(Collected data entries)

-=-=-=-=-

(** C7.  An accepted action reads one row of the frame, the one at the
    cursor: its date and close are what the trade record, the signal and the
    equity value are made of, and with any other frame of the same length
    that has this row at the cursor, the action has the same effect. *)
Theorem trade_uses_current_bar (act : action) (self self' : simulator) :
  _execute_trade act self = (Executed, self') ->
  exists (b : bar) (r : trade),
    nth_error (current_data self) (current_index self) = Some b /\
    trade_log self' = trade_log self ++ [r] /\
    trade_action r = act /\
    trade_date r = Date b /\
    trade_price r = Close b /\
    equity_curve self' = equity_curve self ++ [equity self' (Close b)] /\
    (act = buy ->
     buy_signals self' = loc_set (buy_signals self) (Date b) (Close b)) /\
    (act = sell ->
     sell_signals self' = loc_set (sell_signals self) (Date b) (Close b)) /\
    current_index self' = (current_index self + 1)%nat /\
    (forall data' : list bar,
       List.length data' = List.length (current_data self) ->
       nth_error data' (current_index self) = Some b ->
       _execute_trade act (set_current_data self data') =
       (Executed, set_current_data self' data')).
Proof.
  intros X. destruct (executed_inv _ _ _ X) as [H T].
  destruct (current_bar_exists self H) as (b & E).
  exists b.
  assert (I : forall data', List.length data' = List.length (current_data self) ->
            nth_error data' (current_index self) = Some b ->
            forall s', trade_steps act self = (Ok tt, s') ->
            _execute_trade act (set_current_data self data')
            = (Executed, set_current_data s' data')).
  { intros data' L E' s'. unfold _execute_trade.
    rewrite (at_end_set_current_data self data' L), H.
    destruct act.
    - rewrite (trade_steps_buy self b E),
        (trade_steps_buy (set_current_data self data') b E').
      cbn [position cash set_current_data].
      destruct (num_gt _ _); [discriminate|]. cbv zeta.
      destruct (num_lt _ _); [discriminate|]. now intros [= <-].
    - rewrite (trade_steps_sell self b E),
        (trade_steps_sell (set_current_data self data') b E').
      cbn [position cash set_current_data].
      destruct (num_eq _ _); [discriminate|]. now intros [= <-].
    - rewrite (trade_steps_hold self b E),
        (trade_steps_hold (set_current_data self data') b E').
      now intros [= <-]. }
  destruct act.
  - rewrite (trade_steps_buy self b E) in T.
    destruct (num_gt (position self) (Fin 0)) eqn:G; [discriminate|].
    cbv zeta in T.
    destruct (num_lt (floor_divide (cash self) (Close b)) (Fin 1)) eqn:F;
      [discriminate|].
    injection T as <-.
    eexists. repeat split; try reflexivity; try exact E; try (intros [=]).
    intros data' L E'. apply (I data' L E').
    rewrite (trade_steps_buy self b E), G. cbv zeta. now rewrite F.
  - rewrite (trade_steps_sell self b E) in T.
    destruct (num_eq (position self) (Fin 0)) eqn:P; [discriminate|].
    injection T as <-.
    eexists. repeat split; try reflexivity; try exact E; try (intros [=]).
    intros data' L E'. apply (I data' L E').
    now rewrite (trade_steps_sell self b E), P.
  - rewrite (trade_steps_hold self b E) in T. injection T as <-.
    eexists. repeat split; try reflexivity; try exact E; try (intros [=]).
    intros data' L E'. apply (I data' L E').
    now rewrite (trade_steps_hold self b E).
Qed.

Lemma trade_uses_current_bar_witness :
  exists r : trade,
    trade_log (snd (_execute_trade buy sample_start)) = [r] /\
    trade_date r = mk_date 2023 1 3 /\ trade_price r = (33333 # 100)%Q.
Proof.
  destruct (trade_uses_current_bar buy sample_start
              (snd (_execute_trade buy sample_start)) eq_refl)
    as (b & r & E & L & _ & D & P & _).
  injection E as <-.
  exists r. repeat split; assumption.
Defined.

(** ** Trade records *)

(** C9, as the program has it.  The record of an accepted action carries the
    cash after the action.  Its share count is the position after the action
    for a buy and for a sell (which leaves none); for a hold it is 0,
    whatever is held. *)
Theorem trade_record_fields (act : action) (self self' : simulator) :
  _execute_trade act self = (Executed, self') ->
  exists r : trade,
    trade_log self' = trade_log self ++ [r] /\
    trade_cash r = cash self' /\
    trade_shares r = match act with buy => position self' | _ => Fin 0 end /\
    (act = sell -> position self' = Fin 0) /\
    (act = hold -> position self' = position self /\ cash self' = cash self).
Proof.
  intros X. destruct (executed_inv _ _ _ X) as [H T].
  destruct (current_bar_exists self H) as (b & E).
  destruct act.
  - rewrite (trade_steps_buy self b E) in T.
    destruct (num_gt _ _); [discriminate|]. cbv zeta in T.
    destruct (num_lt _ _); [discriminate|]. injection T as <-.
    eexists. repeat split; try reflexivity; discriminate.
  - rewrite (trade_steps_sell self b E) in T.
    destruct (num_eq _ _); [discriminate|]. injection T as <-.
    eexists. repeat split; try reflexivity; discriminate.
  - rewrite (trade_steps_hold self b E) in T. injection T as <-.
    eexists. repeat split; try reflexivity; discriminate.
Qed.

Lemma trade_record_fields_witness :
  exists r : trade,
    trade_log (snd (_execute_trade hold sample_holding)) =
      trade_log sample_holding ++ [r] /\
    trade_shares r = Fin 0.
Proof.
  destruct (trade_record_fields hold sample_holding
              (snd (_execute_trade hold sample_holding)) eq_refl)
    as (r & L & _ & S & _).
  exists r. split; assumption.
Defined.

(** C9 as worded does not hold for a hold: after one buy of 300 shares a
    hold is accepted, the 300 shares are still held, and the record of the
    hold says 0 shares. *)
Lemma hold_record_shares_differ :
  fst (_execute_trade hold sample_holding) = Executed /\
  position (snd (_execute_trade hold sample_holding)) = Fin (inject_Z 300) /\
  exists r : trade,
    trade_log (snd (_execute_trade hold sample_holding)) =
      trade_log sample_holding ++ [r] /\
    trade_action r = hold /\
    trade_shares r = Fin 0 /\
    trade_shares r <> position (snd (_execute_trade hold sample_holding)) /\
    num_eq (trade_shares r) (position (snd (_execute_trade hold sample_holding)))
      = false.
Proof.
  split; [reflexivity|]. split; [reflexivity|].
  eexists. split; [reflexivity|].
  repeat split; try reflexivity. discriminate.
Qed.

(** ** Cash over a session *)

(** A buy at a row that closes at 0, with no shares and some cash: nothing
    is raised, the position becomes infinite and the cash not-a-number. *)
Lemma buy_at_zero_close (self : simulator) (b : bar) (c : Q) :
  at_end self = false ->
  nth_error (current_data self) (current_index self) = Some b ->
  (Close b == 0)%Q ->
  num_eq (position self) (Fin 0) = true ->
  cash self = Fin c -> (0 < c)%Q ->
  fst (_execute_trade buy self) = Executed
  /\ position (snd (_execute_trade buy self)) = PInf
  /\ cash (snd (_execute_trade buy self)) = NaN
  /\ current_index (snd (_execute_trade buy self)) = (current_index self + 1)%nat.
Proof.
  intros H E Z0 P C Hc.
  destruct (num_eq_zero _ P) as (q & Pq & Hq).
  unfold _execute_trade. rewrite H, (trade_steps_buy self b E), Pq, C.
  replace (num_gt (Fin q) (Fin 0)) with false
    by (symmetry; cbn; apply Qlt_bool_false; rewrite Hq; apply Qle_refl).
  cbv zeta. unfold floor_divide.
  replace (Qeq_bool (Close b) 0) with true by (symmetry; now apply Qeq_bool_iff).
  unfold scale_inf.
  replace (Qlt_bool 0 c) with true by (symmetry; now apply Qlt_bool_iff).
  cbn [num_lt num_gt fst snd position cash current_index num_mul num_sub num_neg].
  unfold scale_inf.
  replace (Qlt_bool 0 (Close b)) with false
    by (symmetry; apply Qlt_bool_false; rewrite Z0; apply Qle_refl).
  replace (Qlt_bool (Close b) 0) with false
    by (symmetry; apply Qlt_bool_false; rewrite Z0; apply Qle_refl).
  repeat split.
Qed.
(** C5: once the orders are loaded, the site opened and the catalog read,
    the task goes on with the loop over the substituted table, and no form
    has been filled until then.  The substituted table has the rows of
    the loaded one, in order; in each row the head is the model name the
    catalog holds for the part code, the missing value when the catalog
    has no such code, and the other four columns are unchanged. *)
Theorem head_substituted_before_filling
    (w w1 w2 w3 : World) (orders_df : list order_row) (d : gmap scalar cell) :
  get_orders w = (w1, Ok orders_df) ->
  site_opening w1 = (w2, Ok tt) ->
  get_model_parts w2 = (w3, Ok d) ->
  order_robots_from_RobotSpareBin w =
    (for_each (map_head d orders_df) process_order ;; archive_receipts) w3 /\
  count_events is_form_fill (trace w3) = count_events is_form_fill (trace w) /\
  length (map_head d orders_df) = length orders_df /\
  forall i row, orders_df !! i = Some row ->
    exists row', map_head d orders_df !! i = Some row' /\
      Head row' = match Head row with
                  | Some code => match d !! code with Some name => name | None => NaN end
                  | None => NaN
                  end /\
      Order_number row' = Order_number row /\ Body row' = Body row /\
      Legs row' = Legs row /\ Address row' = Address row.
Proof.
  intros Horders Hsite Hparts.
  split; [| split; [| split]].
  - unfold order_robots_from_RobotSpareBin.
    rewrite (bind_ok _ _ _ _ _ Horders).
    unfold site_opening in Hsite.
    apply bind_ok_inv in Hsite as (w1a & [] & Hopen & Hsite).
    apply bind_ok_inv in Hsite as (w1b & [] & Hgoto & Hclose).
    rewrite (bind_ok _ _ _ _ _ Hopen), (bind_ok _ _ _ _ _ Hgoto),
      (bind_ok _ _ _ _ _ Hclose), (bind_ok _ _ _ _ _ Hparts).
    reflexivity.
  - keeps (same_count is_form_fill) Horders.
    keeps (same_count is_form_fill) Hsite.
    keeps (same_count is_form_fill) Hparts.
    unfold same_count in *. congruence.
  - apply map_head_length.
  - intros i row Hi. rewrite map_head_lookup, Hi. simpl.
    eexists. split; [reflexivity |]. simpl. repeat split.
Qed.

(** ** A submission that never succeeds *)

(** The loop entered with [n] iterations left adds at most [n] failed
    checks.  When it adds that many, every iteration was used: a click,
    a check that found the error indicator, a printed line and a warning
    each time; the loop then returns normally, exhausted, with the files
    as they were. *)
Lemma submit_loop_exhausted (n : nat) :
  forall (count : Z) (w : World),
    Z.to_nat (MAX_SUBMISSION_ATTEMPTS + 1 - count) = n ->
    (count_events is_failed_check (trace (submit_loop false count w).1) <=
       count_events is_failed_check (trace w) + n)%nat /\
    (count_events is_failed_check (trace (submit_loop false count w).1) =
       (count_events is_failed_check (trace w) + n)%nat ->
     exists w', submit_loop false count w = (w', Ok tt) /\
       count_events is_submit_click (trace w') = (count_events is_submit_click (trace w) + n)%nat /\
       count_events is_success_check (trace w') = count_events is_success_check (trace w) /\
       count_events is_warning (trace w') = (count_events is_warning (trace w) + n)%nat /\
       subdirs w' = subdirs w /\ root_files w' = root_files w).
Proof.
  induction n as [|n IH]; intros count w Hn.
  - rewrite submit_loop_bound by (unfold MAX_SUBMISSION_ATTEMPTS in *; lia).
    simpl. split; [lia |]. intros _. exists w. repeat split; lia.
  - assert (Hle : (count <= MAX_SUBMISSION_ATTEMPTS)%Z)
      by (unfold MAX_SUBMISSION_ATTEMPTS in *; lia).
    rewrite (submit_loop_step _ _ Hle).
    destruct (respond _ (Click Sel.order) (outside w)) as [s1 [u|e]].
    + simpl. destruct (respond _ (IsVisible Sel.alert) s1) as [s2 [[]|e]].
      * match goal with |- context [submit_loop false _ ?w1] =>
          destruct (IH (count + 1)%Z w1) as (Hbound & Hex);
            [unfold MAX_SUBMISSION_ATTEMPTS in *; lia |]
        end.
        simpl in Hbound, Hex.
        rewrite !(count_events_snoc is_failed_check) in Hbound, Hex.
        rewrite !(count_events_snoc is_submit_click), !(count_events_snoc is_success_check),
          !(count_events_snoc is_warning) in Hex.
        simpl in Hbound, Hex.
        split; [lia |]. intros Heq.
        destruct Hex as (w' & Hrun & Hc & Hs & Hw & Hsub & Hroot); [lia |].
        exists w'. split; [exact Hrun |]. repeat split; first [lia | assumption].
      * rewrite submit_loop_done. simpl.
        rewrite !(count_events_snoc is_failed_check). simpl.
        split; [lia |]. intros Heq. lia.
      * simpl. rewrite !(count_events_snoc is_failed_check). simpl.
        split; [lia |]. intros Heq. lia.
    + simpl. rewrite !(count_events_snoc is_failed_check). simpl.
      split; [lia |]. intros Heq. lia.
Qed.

-=-=-=-=-

> INSTRUCTIONS FOR THE TASK
Restate, word for word and with nothing added, the lines from the beginning of the records above through the line that contains "exists (b : bar)".

> EXPECTED ANSWER
(** C7.  An accepted action reads one row of the frame, the one at the
    cursor: its date and close are what the trade record, the signal and the
    equity value are made of, and with any other frame of the same length
    that has this row at the cursor, the action has the same effect. *)
Theorem trade_uses_current_bar (act : action) (self self' : simulator) :
  _execute_trade act self = (Executed, self') ->
  exists (b : bar) (r : trade),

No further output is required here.